(** * dht-crawler: a shallow embedding of the DHT node

    The Go sources are embedded as Rocq functions.  Go maps are finite maps
    ([gmap]), slices are lists, [int] values that are lengths or indices are
    [nat], other [int] values are [Z].  A Go panic (failed type assertion, nil
    dereference, index out of range) is the [Panic] outcome of the [result]
    monad; mutable receivers become explicit state passing. *)

From stdpp Require Import gmap strings list fin_maps pretty.
From Stdlib Require Import ZArith Ascii.

Local Set Warnings "-register-all".
Local Open Scope string_scope.
Local Open Scope list_scope.

(** ** Outcomes of Go code that may panic *)

Inductive result (A : Type) : Type :=
  | Ok (a : A)
  | Panic (msg : string)
  | OutOfFuel.
Arguments Ok {A} a.
Arguments Panic {A} msg.
Arguments OutOfFuel {A}.

(** [OutOfFuel] is not an outcome of the program: it marks a loop of the
    embedding that was given too small a bound. *)

#[global] Instance result_ret : MRet result := @Ok.
#[global] Instance result_bind : MBind result := λ A B f r,
  match r with
  | Ok a => f a
  | Panic msg => Panic msg
  | OutOfFuel => OutOfFuel
  end.

Definition is_Ok {A} (r : result A) : Prop := ∃ a, r = Ok a.
Definition is_Panic {A} (r : result A) : Prop := ∃ msg, r = Panic msg.

(** ** Dynamically typed values: what the bencode decoder hands to the
    handlers ([int], [string], [[]interface{}], [map[string]interface{}]) *)

Inductive bval : Type :=
  | BInt (z : Z)
  | BStr (s : string)
  | BList (l : list bval)
  | BDict (d : gmap string bval).

Abbreviation payload := (gmap string bval).

(** [v.(string)] on the result of a map index: the single-value form panics
    when the key is absent (nil interface) or holds another type. *)
Definition assert_string (v : option bval) : result string :=
  match v with
  | Some (BStr s) => Ok s
  | _ => Panic "interface conversion: interface {} is not string"
  end.

Definition assert_int (v : option bval) : result Z :=
  match v with
  | Some (BInt z) => Ok z
  | _ => Panic "interface conversion: interface {} is not int"
  end.

(** [args, _ := v.(map[string]interface{})]: the comma-ok form yields the zero
    value (a nil map, which reads as the empty map) on failure. *)
Definition assert_map_ok (v : option bval) : payload * bool :=
  match v with
  | Some (BDict d) => (d, true)
  | _ => (∅, false)
  end.

(** ** net.UDPAddr *)

Module net.

(** [net.IP] is a byte slice; the node runs on [udp4], so four octets. *)
Abbreviation IP := (list N).

Record UDPAddr := { IP_ : IP; Port : Z }.

(** [IP.String()]: dotted decimal for a four byte address. *)
Definition IP_String (ip : IP) : string :=
  match ip with
  | [] => "<nil>"
  | [a; b; c; d] =>
      pretty a +:+ "." +:+ pretty b +:+ "." +:+ pretty c +:+ "." +:+ pretty d
  | _ => "?" +:+ String.concat "" (pretty <$> ip)
  end.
* * *
§ PROBLEM STATEMENT
Every line containing the string "Abbreviation" should be pulled from the listing and copied.

§ ANSWER TO THIS PROBLEM
Abbreviation payload := (gmap string bval).
Abbreviation IP := (list N).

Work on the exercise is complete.